Restenosis after stent implantation is also one of the problems in vessels, and it is mainly characterized by an inflammatory response to procedural injury and an intense fibrocellular response (4). To overcome this problem, drug-eluting stents with anti-inflammatory and immunosuppressive effects have been developed, and their clinical applications have been tried in such vessels as the coronary artery. Some studies have recently reported that the dexamethasone (DM)-eluting stent was effective to reduce the myointimal proliferation in vessels. The percentage of diameter stenosis was lower in the unstable angina pectoris patients who underwent placement of DM-eluting stents compared to the stable patients (26.86% +/- 14 vs. 38.40% +/- 16%, respectively p < 0.02) (5, 6).

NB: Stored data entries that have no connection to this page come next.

(* ===== verification/Subscription.v ===== *)
(** * Alert subscriptions: [models/alert_subscribe.go]

    Verification, the database form, matching an event, and the changes a
    subscription makes to the event it forwards. *)

From S2P Require Import Prelude GoStrings Json Models RuleModels EventOps Filter Mute.
Open Scope string_scope.
Open Scope Z_scope.

Section model.
Context `{RG : Regexp, GF : GoFmt}.
Context `{!Json (list TagFilter), !Json (list Z), !Json (list string), !Json iface}.
Implicit Types s : AlertSubscribe.

Definition IsDisabled s : bool := Subscribe.Disabled s =? 1.

(** A failed parse leaves the nil slice in the field. *)
Definition AlertSubscribe_Parse s : AlertSubscribe * option error :=
  match GetTagFilters (Subscribe.Tags s) with
  | Err err => (s <| Subscribe.ITags := [] |>, Some err)
  | Ok tags =>
      let s := s <| Subscribe.ITags := tags |> in
      match GetTagFilters (Subscribe.BusiGroups s) with
      | Err err => (s <| Subscribe.IBusiGroups := [] |>, Some err)
      | Ok groups => (s <| Subscribe.IBusiGroups := groups |>, None)
      end
  end.

(** The new notification scheme: the fields of the old one are emptied. *)
Definition clear_old_notify s : AlertSubscribe :=
  s <| Subscribe.UserGroupIds := "" |>
    <| Subscribe.RedefineChannels := 0 |>
    <| Subscribe.NewChannels := "" |>
    <| Subscribe.RedefineWebhooks := 0 |>
    <| Subscribe.Webhooks := "" |>
    <| Subscribe.RedefineSeverity := 0 |>
    <| Subscribe.NewSeverity := 0 |>.

Definition AlertSubscribe_Verify s : AlertSubscribe * option error :=
  let s := if IsAllDatasource (Subscribe.DatasourceIdsJson s)
           then s <| Subscribe.DatasourceIdsJson := [0] |> else s in
  match AlertSubscribe_Parse s with
  | (s, Some err) => (s, Some err)
  | (s, None) =>
      if (length (Subscribe.SeveritiesJson s) =? 0)%nat then (s, Some "severities is required")
      else if Subscribe.NotifyVersion s =? 1 then
        if (length (Subscribe.NotifyRuleIds s) =? 0)%nat then (s, Some "no notify rules selected")
        else (clear_old_notify s, None)
      else if negb (String.eqb (Subscribe.UserGroupIds s) "") && String.eqb (Subscribe.NewChannels s) ""
      then (s, Some "new_channels is required")
      else if existsb (λ g, bool_decide (parse_int g = None)) (fields (Subscribe.UserGroupIds s))
      then (s, Some "user_group_ids invalid")
      else if Subscribe.NotifyVersion s =? 0 then (s <| Subscribe.NotifyRuleIds := [] |>, None)
      else (s, None)
  end.

Definition AlertSubscribe_FE2DB s : AlertSubscribe :=
  let s := if (0 <? length (Subscribe.DatasourceIdsJson s))%nat
           then s <| Subscribe.DatasourceIds := marshal_text (Subscribe.DatasourceIdsJson s) |> else s in
  let s := if (0 <? length (Subscribe.WebhooksJson s))%nat
           then s <| Subscribe.Webhooks := marshal_text (Subscribe.WebhooksJson s) |> else s in
  let s := s <| Subscribe.ExtraConfig := marshal_text (Subscribe.ExtraConfigJson s) |> in
  if (0 <? length (Subscribe.SeveritiesJson s))%nat
  then s <| Subscribe.Severities := marshal_text (Subscribe.SeveritiesJson s) |> else s.

Definition AlertSubscribe_DB2FE s : AlertSubscribe * option error :=
  let '(ids, err) := decode_column (Subscribe.DatasourceIds s) (Subscribe.DatasourceIdsJson s) in
  let s := s <| Subscribe.DatasourceIdsJson := ids |> in
  match err with Some e => (s, Some e) | None =>
  let '(hooks, err) := decode_column (Subscribe.Webhooks s) (Subscribe.WebhooksJson s) in
  let s := s <| Subscribe.WebhooksJson := hooks |> in
  match err with Some e => (s, Some e) | None =>
  let '(extra, err) := decode_column (Subscribe.ExtraConfig s) (Subscribe.ExtraConfigJson s) in
  let s := s <| Subscribe.ExtraConfigJson := extra |> in
  match err with Some e => (s, Some e) | None =>
  let '(sev, err) := decode_column (Subscribe.Severities s) (Subscribe.SeveritiesJson s) in
  (s <| Subscribe.SeveritiesJson := sev |>, err)
  end end end.

(** [Add] up to the insertion and [Update] up to the update: the row to be
    written, or the error. *)
Definition AlertSubscribe_Add (now : Z) s : result AlertSubscribe :=
  match AlertSubscribe_Verify s with
  | (_, Some err) => Err err
  | (s, None) => Ok ((AlertSubscribe_FE2DB s) <| Subscribe.CreateAt := now |> <| Subscribe.UpdateAt := now |>)
  end.

Definition AlertSubscribe_Update s : result AlertSubscribe :=
  match AlertSubscribe_Verify s with
  | (_, Some err) => Err err
  | (s, None) => Ok (AlertSubscribe_FE2DB s)
  end.

Definition CompatibleWithOldRuleId s : AlertSubscribe :=
  if (length (Subscribe.RuleIds s) =? 0)%nat && negb (Subscribe.RuleId s =? 0)
  then s <| Subscribe.RuleIds := (Subscribe.RuleIds s ++ [Subscribe.RuleId s])%list |> else s.

(** [lookup ids] is [AlertRuleGetsByIds]. *)
Definition FillRuleNames (lookup : list Z → result (list AlertRule)) s (cache : gmap Z string)
  : AlertSubscribe * gmap Z string * option error :=
  let s := CompatibleWithOldRuleId s in
  if (length (Subscribe.RuleIds s) =? 0)%nat then (s, cache, None)
  else
    let has := foldl (λ m rid, match cache !! rid with Some n => <[rid := n]> m | None => m end)
                 (∅ : gmap Z string) (Subscribe.RuleIds s) in
    let missing := filter (λ rid, cache !! rid = None) (Subscribe.RuleIds s) in
    let name (m : gmap Z string) (rid : Z) :=
      match m !! rid with
      | Some n => n
      | None => if rid =? 0 then "" else "Error: AlertRule not found"
      end in
    if (0 <? length missing)%nat then
      match lookup missing with
      | Err err => (s, cache, Some err)
      | Ok lst =>
          let add (m : gmap Z string) r := <[Rule.Id r := Rule.Name r]> m in
          let has := foldl add has lst in
          (s <| Subscribe.RuleNames := map (name has) (Subscribe.RuleIds s) |>, foldl add cache lst, None)
      end
    else (s <| Subscribe.RuleNames := map (name has) (Subscribe.RuleIds s) |>, cache, None).

(** ** Matching *)

Definition MatchProd s (prod : string) : bool :=
  if String.eqb (Subscribe.Prod s) "" then true else String.eqb (Subscribe.Prod s) prod.

Definition MatchCate s (cate : string) : bool :=
  if String.eqb (Subscribe.Cate s) "" then true
  else if String.eqb (Subscribe.Cate s) "host" then String.eqb cate "host"
  else true.

Definition MatchCluster s (dsId : Z) : bool :=
  if (length (Subscribe.DatasourceIdsJson s) =? 0)%nat || (dsId =? 0) then true
  else existsb (λ id, (id =? dsId) || (id =? 0)) (Subscribe.DatasourceIdsJson s).

Definition ModifyEvent s (event : AlertCurEvent) : AlertCurEvent :=
  let event := if Subscribe.RedefineSeverity s =? 1
               then event <| Event.Severity := Subscribe.NewSeverity s |> else event in
  let event := if Subscribe.RedefineChannels s =? 1
               then event <| Event.NotifyChannels := Subscribe.NewChannels s |>
                          <| Event.NotifyChannelsJSON := fields (Subscribe.NewChannels s) |>
               else event in
  let event := if Subscribe.RedefineWebhooks s =? 1
               then event <| Event.Callbacks := Subscribe.Webhooks s |>
                          <| Event.CallbacksJSON := Subscribe.WebhooksJson s |>
               else event <| Event.Callbacks := "" |> <| Event.CallbacksJSON := [] |> in
  event <| Event.NotifyRuleIds := Subscribe.NotifyRuleIds s |>
        <| Event.NotifyGroups := Subscribe.UserGroupIds s |>
        <| Event.NotifyGroupsJSON := fields (Subscribe.UserGroupIds s) |>.
End model.

(** ** Properties *)

Section properties.
Context `{RG : Regexp, GF : GoFmt}.
Context `{!Json (list TagFilter), !Json (list Z), !Json (list string), !Json iface}.
Implicit Types s : AlertSubscribe.

(** What a stored subscription satisfies. *)
Record subscribe_ok s : Prop := {
  so_severities : Subscribe.SeveritiesJson s ≠ [];
  so_tags : GetTagFilters (Subscribe.Tags s) = Ok (Subscribe.ITags s);
  so_groups : GetTagFilters (Subscribe.BusiGroups s) = Ok (Subscribe.IBusiGroups s);
  so_users : ∀ g, g ∈ fields (Subscribe.UserGroupIds s) → is_Some (parse_int g);
  so_new : Subscribe.NotifyVersion s = 1 →
    Subscribe.NotifyRuleIds s ≠ [] ∧ Subscribe.UserGroupIds s = "" ∧ Subscribe.RedefineWebhooks s = 0;
  so_old : Subscribe.NotifyVersion s = 0 → Subscribe.NotifyRuleIds s = [];
  so_channels : Subscribe.UserGroupIds s ≠ "" → Subscribe.NewChannels s ≠ ""
}.

Lemma AlertSubscribe_Parse_ok s s' :
  AlertSubscribe_Parse s = (s', None) →
  GetTagFilters (Subscribe.Tags s') = Ok (Subscribe.ITags s') ∧
  GetTagFilters (Subscribe.BusiGroups s') = Ok (Subscribe.IBusiGroups s').
Proof.
  unfold AlertSubscribe_Parse. destruct (GetTagFilters (Subscribe.Tags s)) as [tags|] eqn:Et; [|done]. rsimp.
  destruct (GetTagFilters (Subscribe.BusiGroups s)) as [groups|] eqn:Eg; [|done].
  intros Hs%(f_equal fst). cbn [fst] in Hs. subst s'. by rsimp.
Qed.

(** A subscription that passes [Verify] has parsed filters, severities, valid
    user groups, and only the fields of its notification scheme. *)
Theorem AlertSubscribe_Verify_sound s s' : AlertSubscribe_Verify s = (s', None) → subscribe_ok s'.
Proof.
  unfold AlertSubscribe_Verify. set (s0 := if IsAllDatasource _ then _ else _). clearbody s0.
  destruct (AlertSubscribe_Parse s0) as [s1 [|]] eqn:Hp; [done|].
  apply AlertSubscribe_Parse_ok in Hp as [Ht Hg]. clear s s0.
  destruct (Nat.eqb_spec (length (Subscribe.SeveritiesJson s1)) 0) as [|Hsev]; [done|].
  assert (Subscribe.SeveritiesJson s1 ≠ []) as Hsev' by (intros E; by rewrite E in Hsev). clear Hsev.
  destruct (Z.eqb_spec (Subscribe.NotifyVersion s1) 1) as [Hv|Hv].
  { destruct (Nat.eqb_spec (length (Subscribe.NotifyRuleIds s1)) 0) as [|Hn]; [done|].
    intros Hs%(f_equal fst). cbn [fst] in Hs. subst s'. unfold clear_old_notify.
    split; rsimp; try done; try congruence.
    - intros g. unfold fields. cbn. by intros ?%not_elem_of_nil.
    - intros _. split_and!; [intros E; by rewrite E in Hn|done..]. }
  destruct (negb _ && _) eqn:Hch; [done|].
  destruct (existsb _ (fields (Subscribe.UserGroupIds s1))) eqn:Hug; [done|].
  rewrite existsb_false_elem_of in Hug.
  assert (∀ g, g ∈ fields (Subscribe.UserGroupIds s1) → is_Some (parse_int g)) as Hug'.
  { intros g Hin%Hug. apply bool_decide_eq_false in Hin. by apply not_eq_None_Some. }
  assert (Subscribe.UserGroupIds s1 ≠ "" → Subscribe.NewChannels s1 ≠ "") as Hch'.
  { intros Hu%String.eqb_neq Hn. rewrite Hu, Hn in Hch. done. }
  destruct (Z.eqb_spec (Subscribe.NotifyVersion s1) 0) as [Hv0|Hv0];
    intros Hs%(f_equal fst); cbn [fst] in Hs; subst s'; split; rsimp; try done; try lia.
Qed.

(** The forwarded event goes only where the subscription says: its notify
    groups, notify rules and callbacks are the subscription's (no callback
    unless it redefines them), its channels and severity are the event's own
    unless redefined, and it keeps the identity of the alert. *)
Theorem ModifyEvent_redirects s e :
  Event.CallbacksJSON (ModifyEvent s e) =
    (if Subscribe.RedefineWebhooks s =? 1 then Subscribe.WebhooksJson s else []) ∧
  Event.NotifyRuleIds (ModifyEvent s e) = Subscribe.NotifyRuleIds s ∧
  Event.NotifyGroupsJSON (ModifyEvent s e) = fields (Subscribe.UserGroupIds s) ∧
  Event.NotifyChannelsJSON (ModifyEvent s e) =
    (if Subscribe.RedefineChannels s =? 1 then fields (Subscribe.NewChannels s) else Event.NotifyChannelsJSON e) ∧
  Event.Severity (ModifyEvent s e) =
    (if Subscribe.RedefineSeverity s =? 1 then Subscribe.NewSeverity s else Event.Severity e) ∧
  Event.Hash (ModifyEvent s e) = Event.Hash e ∧ Event.RuleId (ModifyEvent s e) = Event.RuleId e ∧
  Event.IsRecovered (ModifyEvent s e) = Event.IsRecovered e ∧
  Event.TagsMap (ModifyEvent s e) = Event.TagsMap e.
Proof.
  unfold ModifyEvent. destruct (Subscribe.RedefineSeverity s =? 1), (Subscribe.RedefineChannels s =? 1),
    (Subscribe.RedefineWebhooks s =? 1); split_and!; reflexivity.
Qed.
End properties.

However, the implantation of drug-eluting stent for local drug delivery in TIPS has not been reported on in the medical literature. We hypothesized that the DM released from a DM-eluting stent would inhibit pseudointimal hyperplasia in the TIPS tract and improve vessel patency. We made the DM-eluting nitinol stents and we performed an experimental study with using them in a swine model. The purpose of this study was to evaluate the feasibility and efficacy of the DM-eluting nitinol stent for reducing the pseudointimal hyperplasia in the TIPS tract of a swine model with induced-portal hypertension.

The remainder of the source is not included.